Now more than ever it’s no time to cut corners.
EDITOR’S NOTE: This article is an expansion of the original piece, “CoP Compliance in the Face of COVID-19: No Time to Cut Corners,” originally published April 1, 2020.
Recent articles by Marie Stinebuck, Edward Hu, MD, and Stefani Daniels touch on important issues facing hospital providers in this trying time, and I’d like to add my frontline support.
For what it’s worth, I have never gotten too wrapped around the axel of length of stay (LOS). In a nutshell, too short of a hospital stay can have a detrimental impact on readmission risk. If a physician makes the case in their documentation for continued stay, then it falls to coders to exploit every legitimate opportunity to capture the highest-paying DRG – not a difficult task under MS-DRGs, when combined with ICD-10-informed documentation and clinical documentation improvement (CDI).
Marie Stinebuck elegantly described in a few words the questions bundled payment and Accountable Care Organization (ACO) providers must ask of themselves. It’s a complicated dance to be choreographed carefully. Despite the current pitfalls precipitated by the COVID-19 public health emergency (PHE), alternate payment models are the future, as long as they are partnered with alternate delivery systems. For example, the Medicare Care Choices Model for hospice care does not require hospital providers and medical groups to reinvent the wheel or place themselves at financial risk. Instead, it offers a common-sense alternate delivery system using something already in place.

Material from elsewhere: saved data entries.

Lemma engine_step_moves pc w e :
  gw_ok w → Forall (λ rsp, token_ok (EngineResponse.session rsp)) (pending pc) →
  ∃ pc' cq rq e' taken pushed,
    engine_step true pc (cmd_queue w) (rsp_queue w) e = Some (pc', cq, rq, e') ∧
    engine_moves_by pc w e pc' cq rq e' taken pushed.
Proof using BoundedQueueLaws0 BoundedQueueLaws1.
  intros Hw Hpend.
  pose proof (ok_cmd_tokens _ Hw) as Hct. pose proof (ok_rsp_tokens _ Hw) as Hrt.
  pose proof (ok_rsp_queue _ Hw) as Hrq. pose proof (ok_cmd_queue _ Hw) as Hcq.
  assert (gw_ok (set_rsp_queue (rsp_queue w) (set_cmd_queue (cmd_queue w) w))) as Hsame by by destruct w.
  destruct pc as [|rsp| |]; cbn [engine_step negb].
  - destruct (q_pop_spec (cmd_queue w) EngineCommand.default Hcq) as (b & cmd & cq & Epop & Hres).
    rewrite Epop. cbn [mbind option_bind].
    pose proof (pop_items _ _ _ _ _ Hres) as Hi. pose proof (pop_ok _ _ _ _ _ Hres) as Hcq'.
    rewrite Hi in Hct. apply Forall_app in Hct as [Hx Hct].
    assert (gw_ok (set_rsp_queue (rsp_queue w) (set_cmd_queue cq w))) as Hw' by by apply queues_ok.
    destruct b; cbn [negb].
    2: { eexists _, _, _, _, [], []. split; [reflexivity|]. step_facts.
         right; left. split; [done|]. by eexists _, _. }
    apply Forall_inv in Hx. case_decide as Hsd.
    { assert (respond cmd = None) as Hno by (unfold respond; by rewrite Hsd).
      eexists _, _, _, _, [cmd], []. split; [reflexivity|]. step_facts; simpl; rewrite ?Hno, ?Hi; try done.
      right; right. unfold engine_work. simpl. lia. }
    destruct (respond cmd) as [rsp|] eqn:Hr.
    + eexists _, _, _, _, [cmd], []. split; [reflexivity|]. step_facts; simpl; rewrite ?Hr, ?Hi; try done.
      * apply Forall_singleton. by rewrite (respond_session _ _ Hr).
      * right; right. unfold engine_work. simpl. lia.
    + eexists _, _, _, _, [cmd], []. split; [reflexivity|]. step_facts; simpl; rewrite ?Hr, ?Hi; try done.
      right; right. unfold engine_work. simpl. lia.
  - destruct (q_push_spec (rsp_queue w) rsp Hrq) as (b & rq & -> & Hres). cbn [mbind option_bind].
    pose proof (push_result_Forall (λ rsp, token_ok (EngineResponse.session rsp)) _ _ _ _ Hres
      (Forall_inv Hpend) Hrt) as Hrt'.
    destruct Hres as [R1 R2 R3 R4 R5 R6].
    eexists _, _, _, _, [], (if b then [rsp] else []). split; [reflexivity|].
    assert (gw_ok (set_rsp_queue rq (set_cmd_queue (cmd_queue w) w))) as Hw' by by apply queues_ok.
    step_facts; destruct b; simpl; try done; try (right; right; unfold engine_work; simpl; lia).
    + apply sublist_nil_l.
    + intros [Hroom|?]; [|done]. specialize (R6 eq_refl). lia.
  - destruct (q_signal_spec _ Hrq) as [[K1 K2 K3 K4 K5] K6].
    assert (gw_ok (set_rsp_queue (q_signal (rsp_queue w)) (set_cmd_queue (cmd_queue w) w))) as Hw'
      by (apply queues_ok; try done; by rewrite K2).
    eexists _, _, _, _, [], []. split; [reflexivity|].
    step_facts; rewrite ?K2, ?app_nil_r; try done; try (right; right; unfold engine_work; simpl; lia).
  - eexists _, _, _, _, [], []. split; [reflexivity|]. step_facts. by left; left.
Qed.

(** ** Both threads *)

Abbreviation system := (system (CQ:=CQ) (RQ:=RQ) (E:=E)).
Implicit Types (s : system).

(** The commands the matching thread has taken. *)
Definition consumed s : list EngineCommand.t :=
  take (length (submitted s) - length (q_items (cmd_queue (gateway s)))) (submitted s).

Definition unread s : list EngineResponse.t := q_items (rsp_queue (gateway s)).

Record system_ok s : Prop := {
  sys_gateway : gw_ok (gateway s);
  sys_pc : pc_ok (main s) (gateway s);
  sys_pending : Forall (λ rsp, token_ok (EngineResponse.session rsp)) (pending (engine s));
  (** Unless the matching thread is about to signal, its last signal covers
      every waiting response, and the gateway has yet to act on it. *)
  sys_awake : engine s = Notifying ∨
    (length (unread s) ≤ q_signalled (rsp_queue (gateway s)))%nat ∧
    awake (main s) (gateway s) (notify s);
  (** The pops the matching thread may not have seen are responses taken. *)
  sys_lag : (q_lag (rsp_queue (gateway s)) ≤ length (answered s))%nat;
  sys_commands : submitted s = consumed s ++ q_items (cmd_queue (gateway s));
  sys_responses : answered s ++ unread s ++ pending (engine s) `sublist_of`
    omap respond (consumed s);
  sys_lossless :
    Z.of_nat (length (omap respond (submitted s))) ≤ q_limit (Q:=RQ) (T:=EngineResponse.t) →
    answered s ++ unread s ++ pending (engine s) = omap respond (consumed s);
  sys_issued : Forall (λ cmd, is_order cmd = true →
    issued (trace (gateway s)) (EngineCommand.session cmd)) (submitted s);
  sys_stopped : engine s = Stopped ↔ has_shutdown (consumed s);
  sys_joining : has_shutdown (submitted s) → main s = Joining
}.

Lemma issued_mono tr tr' tok : tr `prefix_of` tr' → issued tr tok → issued tr' tok.
Proof.
  intros [l ->] (k & Hk & ->). exists k. split; [|done]. rewrite accepted_fds_app, length_app. lia.
Qed.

Dr. Hu rightly points out that even with prior authorization in hand, post-acute providers are often unable to readily accept new patients due to their own PHE stressors. We may disagree, however, on the need for waivers to save us. The withdrawal of post-acute care prior authorization waivers by commercial payers only takes us back to the obstacles we encountered in the time before COVID. Recent events did not create the problems in our so-called health system, but have sped de-evolution and shone light on problems that too long went unaddressed.

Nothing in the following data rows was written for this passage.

(** C8: Orders are answered to their clients, under the side conditions that
    rule out the losses of a full queue, of a shared slot and of a short send:
    the gateway sleeps in [epoll_wait], at most 4095 orders were submitted and
    at most 1024 clients accepted since the start, and [send] takes every
    frame whole.  There is then a run that answers the orders.  In it the
    matching thread runs alone, seeing the newest stores, and works the
    command queue off in at most three steps per command and two more;
    afterwards the gateway, woken by the eventfd and whatever its own loads
    see, sends in the order of submission the response to each order that was
    not answered yet to the open connection that submitted it, and leaves out
    exactly those whose connection is closed. *)
Theorem orders_answered {E} (HE : EventFd E) (HL : EventFdLaws E) os event_fd listen_fd
    (s : system (CQ:=CommandQueue) (RQ:=ResponseQueue) (E:=E)) ns nss :
  kernel_ok os → reliable os → system_reachable os event_fd listen_fd s → main s = Waiting →
  Z.of_nat (length (omap respond (submitted s))) ≤ usable V3 kQueueCapacity →
  Z.of_nat (length (accepted_fds (trace (gateway s)))) ≤ kMaxSlots →
  ∃ open_orders i j s' acts,
    omap respond (submitted s) = answered s ++ open_orders ∧
    (i ≤ 3 * length (q_items (cmd_queue (gateway s))) + 2)%nat ∧ (j ≤ length open_orders + 2)%nat ∧
    run_moves os event_fd listen_fd s
      (engine_alone i ++ MoveMain ns (Events [(event_fd, true)]) :: main_alone nss j) = Some s' ∧
    main s' = Handling [] ∧ answered s' = omap respond (submitted s) ∧
    trace (gateway s') = trace (gateway s) ++ acts ∧
    delivered (connections (gateway s)) open_orders acts.
Proof.
  intros Hos Hrel Hr Hmain Hl Hacc. pose proof (system_reachable_ok os Hos event_fd listen_fd s Hr) as Hs.
  destruct (engine_answers s Hos Hr) as (s1 & i & Hi & Hrun1 & Hs1 & Hm1 & Hsub1 & Ha1 & Ht1 & Hc1 & Hpc & Hall);
    [by rewrite Hmain|done|].
  rewrite Hmain in Hm1.
  destruct (wake_run os Hos event_fd listen_fd s1 ns (nss O) true [] Hs1 Hm1)
    as (s2 & Hrun2 & Hs2 & Hm2 & Ha2 & Hu2 & _ & Ht2 & Hc2 & Hbound).
  destruct (drain_run os Hos event_fd listen_fd _ (nss ∘ S) s2 [] Hs2 Hm2 eq_refl)
    as (j & s' & gone & Hj & Hrun & Hm & Ha & Hu & Hend & Hdel).
  assert (unread s' = []) as Hnone by (destruct Hbound as [?|?]; [congruence|by apply Hend]).
  rewrite Hnone, app_nil_r in Hu. rewrite Ht2, Ht1, Hc2, Hc1 in Hdel.
  destruct Hdel as (acts & Ht & Hd); [done|done|].
  exists gone, i, (S j), s', acts. rewrite <- Hall, Ha1, <- Hu2, Hu. split_and!; try done.
  - rewrite Hu in Hj. lia.
  - rewrite main_alone_S, run_moves_app, Hrun1. cbn [mbind option_bind].
    by rewrite (run_moves_two _ _ _ _ _ _ _ _ Hrun2).
  - by rewrite Ha, Ha2, Ha1.
Qed.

I believe we have at our disposal compensatory strategies to overcome utilization, cost, and LOS management challenges, as well as the lack of federal engagement in managing Medicare managed care.
It’s time to make transitions-of-care planning fully a part of utilization management (UM), now more than ever, when throughput is paramount, by anticipating such needs beginning on the first day of a stay. Here’s where I’m going with this:
- Medical necessity is positively and negatively affected by resources and barriers to optimal wellness and self-management. This has to be taken into account in determining if one more day or an early discharge represents the optimal LOS.
- MCG and InterQual make an assumption that discharge planning is an ongoing affair. If you don’t know the final destination, it’s not easy to keep to a timetable. (I am still opposed to a slavish devotion to these two standards, or any of the recent AI-based tools.)
- Working on the first day of an inpatient stay toward a transitions-of-care plan can greatly mitigate payer and post-acute provider barriers. If a Skilled Nursing Facility (SNF) is likely needed, locate the best providers for the specific patient and begin the prior authorization process early. Delays may still come; mitigation is key.
- The Medicare Conditions of Participation demand an early-in-the-stay, patient-engaged approach to transitions planning. It pains me to say it, but the Centers for Medicare & Medicaid Services (CMS) got this right.
Whether dealing with LOS, denial of coverage management, or guiding an alternate payment arrangement to profitability, having trusted post-acute partners and a plan to bring patients to them at just the right time is good UM through good transitions execution.
CFOs: devote the necessary resources to transitions-of-care planning. Consider defunding the UM department in favor of a combined role. Any perceived efficiencies of remote and/or centralized UM will be exceeded by putting LOS management shoulder to shoulder with transition planning. I can get testimonials. If you have slavish devotion to anything, have it to following the spirit of the Improving Medicare Post-Acute Care Transformation (IMPACT) Act of 2014, engaging patients and honoring preferences.
Telling patients how things will be is a barrier to optimal UM; patients have to buy in to any plan for it to work.